(* ===== verification/PowerCycle.v ===== *)
(** * Power cycles

    [build_recovery/power-cycle.c], [power.h] and [crash-recovery.c]: the boot pages when
    the driver is stopped and when it starts on a used disk.  (The part of
    [power-cycle.c] that puts tables into the write cache is in [SysFlush].) *)

From S2P Require Import Prelude NandCfg Fifo Kernel SysMeta PpaCmd BootBlk.

#[local] Open Scope Z_scope.

(** ** Boot pages across a power cycle *)

Section power.
Context (E : kenv) (ns_id : Z).

(** Nothing is rebuilt. *)
Definition rebuild_systbl (y : sysmeta) : Z * sysmeta := (0, y).
Definition crash_recovery (y : sysmeta) : Z * sysmeta := (0, y).

Definition flush_down_systbl (y : sysmeta) (b : boot) (s : pstate) : res (boot * pstate * list flight) :=
  '(b, s, fl1) ← bootblk_flush_bbt_page E ns_id (bmitbl y) b s;
  '(b, s, fl2) ← bootblk_flush_meta_page E ns_id POWER_DOWN_SAFE b s;
  Ok (b, s, fl1 ++ fl2).

Context (dev : nvme_ppa_command → gmap Z (gmap Z Z) → Z * portion).

(** [power_flag] is a local constant: the flag on the meta page is not looked at. *)
Definition try_recovery_systbl (y : sysmeta) (b : boot) (s : pstate)
    : res (Z * sysmeta * boot * pstate * list flight) :=
  let power_flag := POWER_DOWN_SAFE in
  '(result, b, s) ← bootblk_recovery_meta_page E ns_id dev b s;
  if decide (result ≠ 0) then Ok (1, y, b, s, []) else
  '(result, b, s) ← bootblk_recovery_bbt_page E ns_id dev b s;
  if decide (result ≠ 0) then Ok (1, y, b, s, []) else
  if decide (power_flag ≠ POWER_DOWN_SAFE ∧ power_flag ≠ POWER_DOWN_UNSAFE) then Ok (1, y, b, s, []) else
  let '(result, y) := if decide (power_flag = POWER_DOWN_SAFE) then rebuild_systbl y else crash_recovery y in
  '(b, s, fl1) ← bootblk_flush_bbt_page E ns_id (bmitbl y) b s;
  '(b, s, fl2) ← bootblk_flush_meta_page E ns_id POWER_DOWN_UNSAFE b s;
  Ok (result, y, b, s, fl1 ++ fl2).
End power.

(** ** The flash behind the boot pages *)

(** [flash ch pg lun] is what reading page [pg] of channel [ch] of LUN [lun] of the boot
    block answers; it holds for reads whose address list is one of the first [K] pages
    ever allocated. *)
Definition reads_flash (E : kenv) (ns_id : Z) (dev : nvme_ppa_command → gmap Z (gmap Z Z) → Z * portion)
    (flash : Z → Z → Z → Z * portion) (K : nat) : Prop :=
  ∀ ch pg k, 0 ≤ ch < 16 → 0 ≤ pg < 512 → (k < K)%nat → answers E ns_id dev ch pg (flash ch pg) k.

(** The first good copy of a boot page. *)
Definition flash_page (flash : Z → Z → Z → Z * portion) (cmdtype : cmd_type) (a : geo_ppa) : option portion :=
  (λ lun, (flash (nand_ch a) (nand_pg a) lun).2) <$>
    first_good (flash (nand_ch a) (nand_pg a)) cmdtype for_each_lun.

(** *** Reading asks for few allocations *)

Lemma kfree_calls o h h' : kfree o h = Ok h' → k_calls h' = k_calls h.
Proof. unfold kfree. case_decide; [|done]. by intros [= <-]. Qed.

Lemma page_free_calls i s s' : dma_pool_page_free i s = Ok s' → k_calls (p_heap s') = k_calls (p_heap s).
Proof.
  unfold dma_pool_page_free. intros (h & Hh & [= <-])%bind_Ok. by apply kfree_calls in Hh.
Qed.

Lemma page_zalloc_calls E s i d s' :
  dma_pool_page_zalloc E s = Ok (i, d, s') → k_calls (p_heap s') = S (k_calls (p_heap s)).
Proof. unfold dma_pool_page_zalloc, kalloc. destruct (alloc_ok E _); [|done]. by intros [= <- <- <-]. Qed.

Lemma submit_sync_calls {A} E (dev : nvme_ppa_command → gmap Z (gmap Z Z) → Z * A) c b l s r a s' :
  nvme_submit_ppa_cmd_sync E dev c b l s = Ok (r, a, s') → k_calls (p_heap s') = S (k_calls (p_heap s)).
Proof.
  unfold nvme_submit_ppa_cmd_sync, nvme_alloc_request.
  repeat case_decide; try done; try (by intros [= <- <- <-]);
    repeat (match goal with |- context [let '(_, _) := ?x in _] => destruct x end);
    intros (h & Hh & [= <- <- <-])%bind_Ok; unfold blk_mq_free_request in Hh;
    by apply kfree_calls in Hh.
Qed.

Lemma pool_write_calls i k v s s' : pool_write i k v s = Ok s' → k_calls (p_heap s') = k_calls (p_heap s).
Proof.
  unfold pool_write. intros (pg & _ & H)%bind_Ok. apply bind_Ok in H as (pg' & _ & H). by injection H as <-.
Qed.

Lemma mfor_calls {A} (f : A → pstate → res pstate) l :
  (∀ a s s', f a s = Ok s' → k_calls (p_heap s') = k_calls (p_heap s)) →
  ∀ s s', mfor l f s = Ok s' → k_calls (p_heap s') = k_calls (p_heap s).
Proof.
  intros Hf. induction l as [|a l IH]; intros s s'; cbn [mfor]; [by intros [= <-]|].
  intros (s1 & H1 & H2)%bind_Ok. by rewrite (IH _ _ H2), (Hf _ _ _ H1).
Qed.

Lemma fill_boot_calls id ch pg lun s s' :
  fill_boot_ppalist id ch pg lun s = Ok s' → k_calls (p_heap s') = k_calls (p_heap s).
Proof.
  apply mfor_calls. intros i s1 s2 (p & _ & H)%bind_Ok. by apply pool_write_calls in H.
Qed.

Lemma mirror_loop_calls E ns_id dev luns c ch pg l md pd : ∀ buf s r buf' s',
  mirror_loop E ns_id dev luns c ch pg l md pd buf s = Ok (r, buf', s') →
  (k_calls (p_heap s') ≤ k_calls (p_heap s) + length luns)%nat.
Proof.
  induction luns as [|lun luns IH]; intros buf s r buf' s'; cbn [mirror_loop length].
  { intros [= <- <- <-]. lia. }
  intros (s1 & H1 & H)%bind_Ok. apply fill_boot_calls in H1. cbn [p_heap] in H1.
  apply bind_Ok in H as ([[st a] s2] & H2 & H). apply submit_sync_calls in H2.
  assert ((k_calls (p_heap s2) ≤ S (k_calls (p_heap s)))%nat) by lia.
  case_decide; [destruct (bootblk_page_mdw_check _ _)|]; [injection H as <- <- <-; lia|apply IH in H; lia..].
Qed.

Lemma get_mirror_calls E ns_id dev c buf a s r buf' s' :
  bootblk_get_mirror E ns_id dev c buf a s = Ok (r, buf', s') →
  (k_calls (p_heap s') ≤ k_calls (p_heap s) + 11)%nat.
Proof.
  unfold bootblk_get_mirror, kalloc. destruct (alloc_ok E _); cbn [negb].
  2: { intros [= <- <- <-]. cbn. lia. }
  intros ([[l pd] s1] & H1%page_zalloc_calls & H)%bind_Ok.
  apply bind_Ok in H as ([[m md] s2] & H2%page_zalloc_calls & H).
  apply bind_Ok in H as ([[lun b] s3] & H3%mirror_loop_calls & H).
  apply bind_Ok in H as (s4 & H4%page_free_calls & H).
  apply bind_Ok in H as (s5 & H5%page_free_calls & H).
  apply bind_Ok in H as (h & H6%kfree_calls & H). injection H as <- <- <-. cbn [p_heap k_calls] in *.
  change (length for_each_lun) with 8%nat in H3. lia.
Qed.

Lemma recovery_meta_calls E ns_id dev b s r b' s' :
  bootblk_recovery_meta_page E ns_id dev b s = Ok (r, b', s') →
  (k_calls (p_heap s') ≤ k_calls (p_heap s) + 12)%nat.
Proof.
  unfold bootblk_recovery_meta_page, kalloc. destruct (alloc_ok E _); cbn [negb].
  2: { intros [= <- <- <-]. cbn. lia. }
  intros ([[r1 d] s1] & H1%get_mirror_calls & H)%bind_Ok.
  apply bind_Ok in H as (h & H2%kfree_calls & H). injection H as <- <- <-. cbn [p_heap k_calls] in *. lia.
Qed.

(** ** Positions, from whatever the page holds *)

Definition next_page (ch0 : Z) (cur : geo_ppa) : geo_ppa :=
  if decide (cur = INVALID_PAGE) then boot_pos ch0 0 else set_nand_pg ((nand_pg cur + 1) mod 512) cur.

Lemma next_meta_pos_any m :
  bootblk_get_next_meta_pos m =
    let pos := next_page (meta_ch_iter m 0) (meta_page_address m) in Ok (pos, set_meta_page_address pos m).
Proof.
  unfold bootblk_get_next_meta_pos, bootblk_get_meta_pos, next_page.
  case_decide; [done|]. by rewrite incre_pg_run.
Qed.

Lemma next_bbt_pos_any m :
  bootblk_get_next_bbt_pos m =
    let pos := next_page (bbt_ch_iter m 0) (bbt_page_address m) in Ok (pos, set_bbt_page_address pos m).
Proof.
  unfold bootblk_get_next_bbt_pos, bootblk_get_bbt_pos, next_page.
  case_decide; [done|]. by rewrite incre_pg_run.
Qed.

Section flushes.
Context (E : kenv) (HE : env_good E) (ns_id : Z).
#[local] Set Default Proof Using "All".

(** The copies of a boot page that a flush starts. *)
Definition copies (s : pstate) (pos : geo_ppa) (buf : obj) (fl : list flight) : Prop :=
  Forall2 (λ lun f, copy_write E s (nand_ch pos) (nand_pg pos) lun (Some buf) f) for_each_lun fl.

Lemma flush_meta_ok flag b s :
  heap_wf (p_heap s) →
  let m := boot_meta_page_info b in
  let pos := next_page (meta_ch_iter m 0) (meta_page_address m) in
  ∃ s' fl, bootblk_flush_meta_page E ns_id flag b s =
      Ok (mk_boot (boot_bbt_page_info b) (set_meta_page_address pos (set_meta_pdf flag m)), s', fl) ∧
    heap_wf (p_heap s') ∧ owns (p_heap s') (flights_objs fl) (k_live (p_heap s)) ∧
    copies s' pos bootmeta fl.
Proof.
  intros Hw m pos. unfold bootblk_flush_meta_page. rewrite next_meta_pos_any. cbv zeta.
  assert (meta_ch_iter (set_meta_pdf flag m) 0 = meta_ch_iter m 0) as Hi.
  { unfold meta_ch_iter, pword, set_meta_pdf. by rewrite lookup_insert_ne by lia. }
  assert (meta_page_address (set_meta_pdf flag m) = meta_page_address m) as Ha.
  { unfold meta_page_address, pword, set_meta_pdf. by rewrite lookup_insert_ne by lia. }
  fold m. rewrite Hi, Ha, bind_Ok_l. fold pos. unfold bootblk_flush_duplicated. rewrite decide_True by done.
  destruct (flush_loop_ok E HE ns_id FSCFTL_METAPG_WRITE (Some bootmeta) pos s Hw) as (s' & fl & -> & ? & ? & ?).
  rewrite bind_Ok_l. by exists s', fl.
Qed.

Lemma flush_bbt_ok t b s :
  heap_wf (p_heap s) → (∀ blk, blk_ok blk → is_Some (t !! blk)) →
  let m := boot_meta_page_info b in
  let pos := next_page (bbt_ch_iter m 0) (bbt_page_address m) in
  ∃ p s' fl, bootblk_flush_bbt_page E ns_id t b s = Ok (mk_boot p (set_bbt_page_address pos m), s', fl) ∧
    heap_wf (p_heap s') ∧ owns (p_heap s') (flights_objs fl) (k_live (p_heap s)) ∧
    copies s' pos bootbbt fl ∧
    (∀ blk lun, blk ∈ for_each_blk → lun ∈ for_each_lun → page_bbt p blk lun = bmi_bbt t blk lun).
Proof.
  intros Hw Ht m pos. unfold bootblk_flush_bbt_page.
  destruct (copy_bbt_ok t (boot_bbt_page_info b) Ht) as (p & -> & _ & Hp). rewrite bind_Ok_l.
  rewrite next_bbt_pos_any. cbv zeta. fold m. fold pos. rewrite bind_Ok_l.
  unfold bootblk_flush_duplicated. rewrite (decide_False (P := _ = FSCFTL_METAPG_WRITE)), decide_True by done.
  destruct (flush_loop_ok E HE ns_id FSCFTL_BBTPG_WRITE (Some bootbbt) pos s Hw) as (s' & fl & -> & ? & ? & ?).
  rewrite bind_Ok_l. by exists p, s', fl.
Qed.

(** Both boot pages, as [flush_down_systbl] and [try_recovery_systbl] write them. *)
Record both_flushed (t : gmap Z bmi_item) (flag : Z) (m : gmap Z Z) (s : pstate)
    (b' : boot) (s' : pstate) (fl1 fl2 : list flight) : Prop := {
  bf_pdf : meta_pdf (boot_meta_page_info b') = flag;
  bf_meta : meta_page_address (boot_meta_page_info b') = next_page (meta_ch_iter m 0) (meta_page_address m);
  bf_bbt : bbt_page_address (boot_meta_page_info b') = next_page (bbt_ch_iter m 0) (bbt_page_address m);
  bf_iter : meta_ch_iter (boot_meta_page_info b') 0 = meta_ch_iter m 0 ∧
            bbt_ch_iter (boot_meta_page_info b') 0 = bbt_ch_iter m 0;
  bf_table : ∀ blk lun, blk ∈ for_each_blk → lun ∈ for_each_lun →
      page_bbt (boot_bbt_page_info b') blk lun = bmi_bbt t blk lun;
  bf_copies1 : ∃ s1, copies s1 (bbt_page_address (boot_meta_page_info b')) bootbbt fl1;
  bf_copies2 : copies s' (meta_page_address (boot_meta_page_info b')) bootmeta fl2;
  bf_heap : heap_wf (p_heap s') ∧ owns (p_heap s') (flights_objs (fl1 ++ fl2)) (k_live (p_heap s));
}.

##############################

§ **WORK REQUIRED**: All that is wanted is an exact copy of the lines from the line holding "bf_pdf : meta_pdf" through the end of the material above, including both.

§ **TASK SOLUTION**:
  bf_pdf : meta_pdf (boot_meta_page_info b') = flag;
  bf_meta : meta_page_address (boot_meta_page_info b') = next_page (meta_ch_iter m 0) (meta_page_address m);
  bf_bbt : bbt_page_address (boot_meta_page_info b') = next_page (bbt_ch_iter m 0) (bbt_page_address m);
  bf_iter : meta_ch_iter (boot_meta_page_info b') 0 = meta_ch_iter m 0 ∧
            bbt_ch_iter (boot_meta_page_info b') 0 = bbt_ch_iter m 0;
  bf_table : ∀ blk lun, blk ∈ for_each_blk → lun ∈ for_each_lun →
      page_bbt (boot_bbt_page_info b') blk lun = bmi_bbt t blk lun;
  bf_copies1 : ∃ s1, copies s1 (bbt_page_address (boot_meta_page_info b')) bootbbt fl1;
  bf_copies2 : copies s' (meta_page_address (boot_meta_page_info b')) bootmeta fl2;
  bf_heap : heap_wf (p_heap s') ∧ owns (p_heap s') (flights_objs (fl1 ++ fl2)) (k_live (p_heap s));
}.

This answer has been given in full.